Segment Open
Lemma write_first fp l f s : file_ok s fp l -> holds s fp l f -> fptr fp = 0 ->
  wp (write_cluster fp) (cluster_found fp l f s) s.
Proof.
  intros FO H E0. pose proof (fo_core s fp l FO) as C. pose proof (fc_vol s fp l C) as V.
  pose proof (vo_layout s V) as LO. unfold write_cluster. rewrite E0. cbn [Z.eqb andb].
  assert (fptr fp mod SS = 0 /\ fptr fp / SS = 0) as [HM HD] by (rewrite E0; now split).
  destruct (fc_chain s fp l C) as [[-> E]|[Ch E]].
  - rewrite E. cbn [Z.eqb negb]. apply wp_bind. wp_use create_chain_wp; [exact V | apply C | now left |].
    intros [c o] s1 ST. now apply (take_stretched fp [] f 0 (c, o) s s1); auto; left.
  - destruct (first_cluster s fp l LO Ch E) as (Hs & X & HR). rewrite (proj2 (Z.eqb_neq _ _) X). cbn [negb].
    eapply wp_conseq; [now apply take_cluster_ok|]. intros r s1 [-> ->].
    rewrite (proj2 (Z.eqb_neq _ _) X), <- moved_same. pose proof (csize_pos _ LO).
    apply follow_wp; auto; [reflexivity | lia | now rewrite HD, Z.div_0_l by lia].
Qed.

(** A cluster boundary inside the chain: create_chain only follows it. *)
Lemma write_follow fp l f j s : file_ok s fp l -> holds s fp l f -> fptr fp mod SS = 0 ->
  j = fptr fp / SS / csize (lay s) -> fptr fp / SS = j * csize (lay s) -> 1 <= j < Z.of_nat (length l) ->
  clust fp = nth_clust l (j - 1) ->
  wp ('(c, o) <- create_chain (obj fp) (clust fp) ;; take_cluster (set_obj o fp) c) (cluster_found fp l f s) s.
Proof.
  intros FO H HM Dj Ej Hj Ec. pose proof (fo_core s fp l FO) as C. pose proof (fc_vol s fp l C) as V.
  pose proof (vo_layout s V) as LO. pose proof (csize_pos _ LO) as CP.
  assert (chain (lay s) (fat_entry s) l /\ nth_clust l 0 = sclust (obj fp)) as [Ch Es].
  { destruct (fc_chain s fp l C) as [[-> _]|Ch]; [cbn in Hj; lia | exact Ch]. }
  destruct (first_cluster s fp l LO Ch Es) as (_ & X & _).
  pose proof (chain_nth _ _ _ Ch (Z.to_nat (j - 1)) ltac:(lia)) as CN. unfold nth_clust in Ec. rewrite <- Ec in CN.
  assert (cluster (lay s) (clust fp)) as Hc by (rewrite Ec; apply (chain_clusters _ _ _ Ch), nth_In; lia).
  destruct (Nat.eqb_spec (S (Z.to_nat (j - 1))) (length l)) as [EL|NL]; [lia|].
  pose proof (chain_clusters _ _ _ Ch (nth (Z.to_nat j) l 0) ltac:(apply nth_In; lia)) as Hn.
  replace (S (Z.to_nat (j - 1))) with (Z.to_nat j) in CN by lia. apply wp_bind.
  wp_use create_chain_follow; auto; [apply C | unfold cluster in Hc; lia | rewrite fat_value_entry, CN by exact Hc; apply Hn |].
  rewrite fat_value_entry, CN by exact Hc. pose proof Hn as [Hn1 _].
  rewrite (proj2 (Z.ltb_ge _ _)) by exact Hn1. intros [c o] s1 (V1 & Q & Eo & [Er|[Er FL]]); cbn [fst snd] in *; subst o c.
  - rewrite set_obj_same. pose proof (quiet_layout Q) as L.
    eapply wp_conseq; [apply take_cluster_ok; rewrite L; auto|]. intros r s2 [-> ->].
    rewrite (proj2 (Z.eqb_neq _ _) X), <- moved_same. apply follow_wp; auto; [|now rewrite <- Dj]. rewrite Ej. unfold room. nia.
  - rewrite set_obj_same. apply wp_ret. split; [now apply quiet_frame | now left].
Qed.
Segment Closed
- What you should do:
Retype exactly the span of lines from the one with "pose proof (vo_layout s V) as LO. pose" through the one with "rewrite (proj2 (Z.ltb_ge"; include both ends and omit the rest of the material.

- Response area:
  pose proof (vo_layout s V) as LO. pose proof (csize_pos _ LO) as CP.
  assert (chain (lay s) (fat_entry s) l /\ nth_clust l 0 = sclust (obj fp)) as [Ch Es].
  { destruct (fc_chain s fp l C) as [[-> _]|Ch]; [cbn in Hj; lia | exact Ch]. }
  destruct (first_cluster s fp l LO Ch Es) as (_ & X & _).
  pose proof (chain_nth _ _ _ Ch (Z.to_nat (j - 1)) ltac:(lia)) as CN. unfold nth_clust in Ec. rewrite <- Ec in CN.
  assert (cluster (lay s) (clust fp)) as Hc by (rewrite Ec; apply (chain_clusters _ _ _ Ch), nth_In; lia).
  destruct (Nat.eqb_spec (S (Z.to_nat (j - 1))) (length l)) as [EL|NL]; [lia|].
  pose proof (chain_clusters _ _ _ Ch (nth (Z.to_nat j) l 0) ltac:(apply nth_In; lia)) as Hn.
  replace (S (Z.to_nat (j - 1))) with (Z.to_nat j) in CN by lia. apply wp_bind.
  wp_use create_chain_follow; auto; [apply C | unfold cluster in Hc; lia | rewrite fat_value_entry, CN by exact Hc; apply Hn |].
  rewrite fat_value_entry, CN by exact Hc. pose proof Hn as [Hn1 _].
  rewrite (proj2 (Z.ltb_ge _ _)) by exact Hn1. intros [c o] s1 (V1 & Q & Eo & [Er|[Er FL]]); cbn [fst snd] in *; subst o c.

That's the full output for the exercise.